Friday, January 22, 2010

White Rabbit

_MG_0369

James, the head coach of our snowboard team, decided that he needed an admin day to get some emails and office work done, so he asked me to coach today.

I showed up at 10 to 9 and met just one of our athletes.
It was a snow day, so the Truckee/Tahoe Unified Schools were out.
The athletes we normally coach on weekdays didn't show, so I got to work with just Griffin. Griffin is a 6'2" 16 year old shredder, and he pretty much kills it.
I could go into what kind of coaching Griff needs, but that would be off-topic.
It's enough to say that Griff rides powder pretty fast and loves to charge everything as fast as possible.

So Griff and I headed out and got on Zephyr, heading straight to Cookie Cliff, which was awesome. We rode down to the bottom of Backside, headed back up, and had to amazing Promised Land runs.
Next we decided to head to LookOut Mountain, and after a short run, a short Poma Lift ride, and a short traverse, we dropped into the Doctors' Office.
It was pretty off the hook.
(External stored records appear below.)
(** * image-dms: the variant pipeline of [d4_generation.py]

    A shallow embedding of the augmentation engine ([augment]), the
    wild-type encoder ([data_generator_vals]) and the batch generator
    ([DataGenerator]) together with the properties the specification
    states about them, followed by the training callback [CustomPrint]
    and the augmentation block of [run_all] with properties read off the
    code.

    Conventions of the embedding:
    - a Python exception is a [Raise e] in the [result] monad;
    - a one-dimensional numpy array is a [list]; integer arrays hold [Z]
      with the 64-bit wrap-around of numpy's default integer written out;
    - [float64] values are [spec_float]s of the Standard Library at
      precision 53 and maximal exponent 1024, so every float operation
      computes;
    - [np.random.shuffle] is an oracle that returns a permutation of its
      argument ([shuffler]);
    - strings are byte strings compared lexicographically, which is the
      code point order numpy uses for UTF-8 encoded text. *)

From Stdlib Require Import ZArith Lia Ascii String Floats.SpecFloat.
From stdpp Require Import base tactics option list sorting strings gmap.

Open Scope string_scope.
Open Scope list_scope.
Open Scope Z_scope.

(** ** Python exceptions *)

Inductive py_exn : Type :=
  | IndexError
  | ValueError
  | KeyError
  | TypeError
  | AttributeError
  | OverflowError
  | ZeroDivisionError.

Inductive result (A : Type) : Type :=
  | Ok (a : A)
  | Raise (e : py_exn).
Arguments Ok {A} a.
Arguments Raise {A} e.

Global Instance result_ret : MRet result := fun A a => Ok a.
Global Instance result_bind : MBind result := fun A B f m =>
  match m with
  | Ok a => f a
  | Raise e => Raise e
  end.
Global Instance result_fmap : FMap result := fun A B f m =>
  match m with
  | Ok a => Ok (f a)
  | Raise e => Raise e
  end.

Definition is_ok {A} (r : result A) : Prop :=
  match r with Ok _ => True | Raise _ => False end.

(** [for x in xs: st = body(st, x)] where the body may raise. *)
Fixpoint foldlM {S X : Type} (body : S -> X -> result S) (st : S) (xs : list X)
  : result S :=
  match xs with
  | [] => Ok st
  | x :: xs' => st' ← body st x; foldlM body st' xs'
  end.

(** [[f(x) for x in xs]] where [f] may raise. *)
Fixpoint traverse {X Y : Type} (f : X -> result Y) (xs : list X)
  : result (list Y) :=
  match xs with
  | [] => Ok []
  | x :: xs' => y ← f x; ys ← traverse f xs'; Ok (y :: ys)
  end.

(** ** Python strings *)

Module PyStr.

Definition comma : ascii := ","%char.

(** [s.split(sep)] for a one-character separator: never the empty list,
    [''.split(',') == ['']]. *)
Fixpoint split (sep : ascii) (s : string) : list string :=
  match s with
  | EmptyString => [EmptyString]
  | String c s' =>
      if decide (c = sep) then EmptyString :: split sep s'
      else match split sep s' with
           | [] => [String c EmptyString]
           | w :: ws => String c w :: ws
           end
  end.

(** [sep.join(l)]. *)
Fixpoint join (sep : string) (l : list string) : string :=
  match l with
  | [] => EmptyString
  | [x] => x
  | x :: l' => x +:+ sep +:+ join sep l'
  end.

(** Whether the character [c] occurs in [s]. *)
Fixpoint contains (c : ascii) (s : string) : bool :=
  match s with
  | EmptyString => false
  | String c' s' => bool_decide (c' = c) || contains c s'
  end.

End PyStr.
Big rocks completely covered in blower pow turned into great jumps, and we both got way more air than anticipated.

So we arrive at the bottom of Lookout, and the chair is stopped. We jump in line, close to the front, and see a bunch of race coaches, Ryan and his private lesson, and Paige, our program Administrator. I probably should have figured that someone knew something I didn't.
As we're standing in line killing time, I get a phone call from James, the head coach. I answer it, of course, and he tells me he just received an email telling him that White Rabbit is going to open in 15 minutes.

A little inside info: White Rabbit is about 1/3 of Lookout Mountain, the third that faces the backside and has the fewest trees on it. It is also the most consistently steep terrain at Northstar. The downside is that it is 95% rocks, and rarely gets enough snow to cover them. Last season it didn't open, as far as I know, and from what I understand rarely opens more than a few days a season.

So I let Ryan in on the secret once we load the chair, and we all head straight to the gate. Right behind us is Ski Patrol, and after waiting for about 3 minutes, we strap in and follo about 8 others through the gate.
We took the center section for the first run, and after a long traverse out involving some hard skating, we got back on the backside chair, rode to the top, strapped in, and b lined it back to the Lookout Link Poma.
Another short traverse and a top speed, no turns run down Martis deposited us back at the lift, where we rushed on and headed straight back to White Rabbit.
This time we headed far right. We got pretty deep back behind a ridge and almost got sucked into a gully that would have resulted in a long hike out.
We made the traverse and headed back to the same line for the next run.
The windlips and roller on WR were amazing! We found ourselves launching 30 to 40 feet and more without even trying and landing in soft, pillowy pow every time.
It was pretty incredible.

I forgot to mention that it was bluebird for every one of the runs we made, and cold, with almost no wind.
Anyone who says Northstar isn't sick needs to spend more time away from Vista.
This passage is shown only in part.